Radiohead’s In Rainbows Campaign (2007)
This one is a favorite of mine.
Back in the younger days of the internet when it was still considered a grassroots method of advertising, the process of an album’s campaign is largely tradition to what we still see today: a big record label promoting the singles through airplay, a music video spot on T.V., the physical sell of CD’s into the market, and the rise of big ad placements all over social media sites. While the internet largely disrupted the cycle with streaming options and piracy, Radiohead saw it fit in their current situation to disrupt that process back with something largely unheard of at the time: a pay-what-you-want “honesty” box. No strings attached. You could listen to the album right now, and you didn’t have to pre-order a physical nor spent a single cent on the digital release.
While many critics like Gene Simmons of Kiss were unhappy at the “unruly” destruction of the music industry at hand, Radiohead begged to question the philosophy of always paying the artist.”How much is music worth to you?” they implicitly questioned, and while many stats brag that the download sales figures were low and torrenting offset the number coming from the Radiohead website itself, the fact is Radiohead amassed over 3 million download on October of that year with a healthy $10 million in revenue. In Rainbows‘ sales were bigger than all of their released albums combined, making it their most well sold album to date!
I think the reason why it was so effective, and largely influential years later, is how it brought together the artist and audience in an intimate manner, focusing not just on the Radiohead fan demographic but also on the average music listener to download something for free and pick whatever they wanted instead of having to purchase the whole album. It was a campaign that encouraged convenience but also gave the option to support the artist directly with all the money you had. Another reason it blew up is the unconventional model it championed (while in reality was only a temporary marketing process never used again) caught the attention of the media and music industry to respond and react in ways that brought more promotion to the band with zero spending. A last important factor to note is such a strategy would have tanked realistically, but Radiohead managed to be the right band and right personality to flagship their strategy to a victory.
UNIQLO Cubes (2011)
While this one is a little more costly in the spectrum of grassroots, pop-up shops are an increasingly attractive method of promoting fashion brands and is often a campaign strategy for the music industry as well to create word-of-mouth discussion (just look at the pop-up shops for Frank Ocean’s Blonde that increased the hype).
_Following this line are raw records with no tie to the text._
(** X9: a step that returns without an error leaves the engine within its
    resource bounds: the data and alternate stacks together hold at most
    maxStackSize elements and the execution stack at most
    maxExecutionStackSize frames; and it reports completion exactly when it
    has left the execution stack empty. *)
Theorem Step_keeps_bounds opfunc vm (done : bool) vm' :
  Step opfunc vm = Returns (done, None) vm' ->
  Stack.Depth (dstack vm') + Stack.Depth (astack vm') <= maxStackSize /\
  ScriptStack.Depth (estack vm') <= maxExecutionStackSize /\
  (done = true -> frames (estack vm') = []).
Proof.
  unfold Step. run.
  destruct (curPC (estack vm)) as [[fr off] [e|]]; [discriminate|].
  destruct (ScriptStack.Peek (estack vm)) as [frame|]; [|discriminate].
  destruct (frame_opcode frame off) as [opcode|]; [|discriminate].
  destruct (executeOpcode opfunc opcode vm) as [[e|] vm1|]; try discriminate.
  destruct (Z.gtb_spec (Stack.Depth (dstack vm1) + Stack.Depth (astack vm1)) maxStackSize)
    as [|Hd]; [discriminate|].
  destruct (Z.gtb_spec (ScriptStack.Depth (estack vm1)) maxExecutionStackSize)
    as [|He]; [discriminate|].
  set (i := (length (frames (estack vm)) - 1)%nat).
  set (live := default frame (frames (estack vm1) !! i)).
  destruct (frame_done (frame_step live)).
  - pose proof (nextFrame_spec
                  (mkScriptStack (<[i := frame_step live]> (frames (estack vm1))))
                  _ _ _ eq_refl) as (_ & Hlen & Hdone).
    simpl in Hlen, Hdone. rewrite length_insert in Hlen.
    intros [= <- <-]. simpl. split; [exact Hd|]. split.
    + unfold ScriptStack.Depth in *. simpl. lia.
    + apply Hdone.
  - intros [= <- <-]. simpl. split; [exact Hd|]. split.
    + unfold ScriptStack.Depth in *. simpl. rewrite length_insert. lia.
    + discriminate.
Qed.

Lemma stepLoop_done opfunc (fuel : nat) : forall vm vm',
  stepLoop opfunc fuel vm = Some (Returns None vm') ->
  frames (estack vm') = [] /\
  Stack.Depth (dstack vm') + Stack.Depth (astack vm') <= maxStackSize.
Proof.
  induction fuel as [|fuel IH]; intros vm vm'; simpl; [discriminate|].
  destruct (Step opfunc vm) as [[[|] [e|]] vm1|] eqn:HS; try discriminate.
  - intros [= <-]. apply Step_keeps_bounds in HS as (Hd & _ & Hdone).
    split; [apply Hdone; reflexivity|exact Hd].
  - apply IH.
Qed.

(** A larger step budget does not change a result. *)
Lemma stepLoop_more_fuel opfunc (fuel extra : nat) : forall vm r,
  stepLoop opfunc fuel vm = Some r -> stepLoop opfunc (fuel + extra) vm = Some r.
Proof.
  induction fuel as [|fuel IH]; intros vm r; simpl; [discriminate|].
  destruct (Step opfunc vm) as [[[|] [e|]] vm1|]; try (intros H; exact H).
  apply IH.
Qed.

(** X10: what a nil result of [Execute] means.  Either the script version
    is unknown and the engine was not touched, or the step loop ran until
    the execution stack was empty, the data stack then had a top element
    that decodes as true, and [Execute] popped it: the engine returned is
    the one the last step left, less that element. *)
Theorem Execute_success opfunc (fuel : nat) vm vm' :
  Execute opfunc fuel vm = Some (Returns None vm') ->
  (isKnownVersion (scriptVersionVal vm) = false /\ vm' = vm) \/
  (isKnownVersion (scriptVersionVal vm) = true /\
   exists vm1 below top,
     stepLoop opfunc fuel vm = Some (Returns None vm1) /\
     frames (estack vm1) = [] /\
     stk (dstack vm1) = below ++ [top] /\ asBool top = true /\
     vm' = set_dstack (mkStack below) vm1).
Proof.
  unfold Execute. destruct (isKnownVersion (scriptVersionVal vm)); simpl.
  2:{ intros [= <-]. left. split; reflexivity. }
  destruct (stepLoop opfunc fuel vm) as [[[e|] vm1|]|] eqn:HL; try discriminate.
  intros [= HC]. right. split; [reflexivity|].
  destruct (stepLoop_done _ _ _ _ HL) as [He _].
  assert (Hempty : ScriptStack.empty (estack vm1) = true)
    by (unfold ScriptStack.empty; rewrite He; reflexivity).
  destruct (stk (dstack vm1)) as [|x l] eqn:Hs using rev_ind.
  - destruct (CheckErrorCondition_empty vm1 Hempty) as [Hz _].
    rewrite Hz in HC by (unfold Stack.Depth; rewrite Hs; reflexivity). discriminate.
  - clear IHl. destruct (CheckErrorCondition_empty vm1 Hempty) as [_ Hp].
    rewrite (Hp l x Hs) in HC. destruct (asBool x) eqn:Hb; [|discriminate].
    injection HC as <-. exists vm1, l, x. repeat split; assumption.
Qed.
UNIQLO being a Japanese-exclusive fashion brand at the time was already popular for its non-traditional advertising and its unique motto of selling clothes that are less about standing out and more about being clothes for everyone to wear. Their demographic was to reach casual wearers who want the comfort but also the colorful look of a “high-end aesthethic.” This would include any age group as they kept to a unisex design.
The UNIQLO Cube consisted of small, compact cubes with its interiors consisting of shelves of the product hugged against the walls so you could see a blur of colors from the outside of the cube. These shops designed by Hollwich Kushner studio were set up in New York City, New York for its introduction to the American market, and I would say they were a remarkable success as UNIQLO made an impact in the American market with set up shops nationwide after. Subsequent pop-up shops would follow like converting cargo caravans into temporary shops and making the Cubes a worldwide tour. A major reason the pop-up shops worked is because of the major word of mouth, especially on a location like New York City. It attracted not only casual wearers but its minimalist design would attract artistic people as well. The unisex wear could also be a large factor of why it worked as well, being inclusive of everyone rather than a specific gender.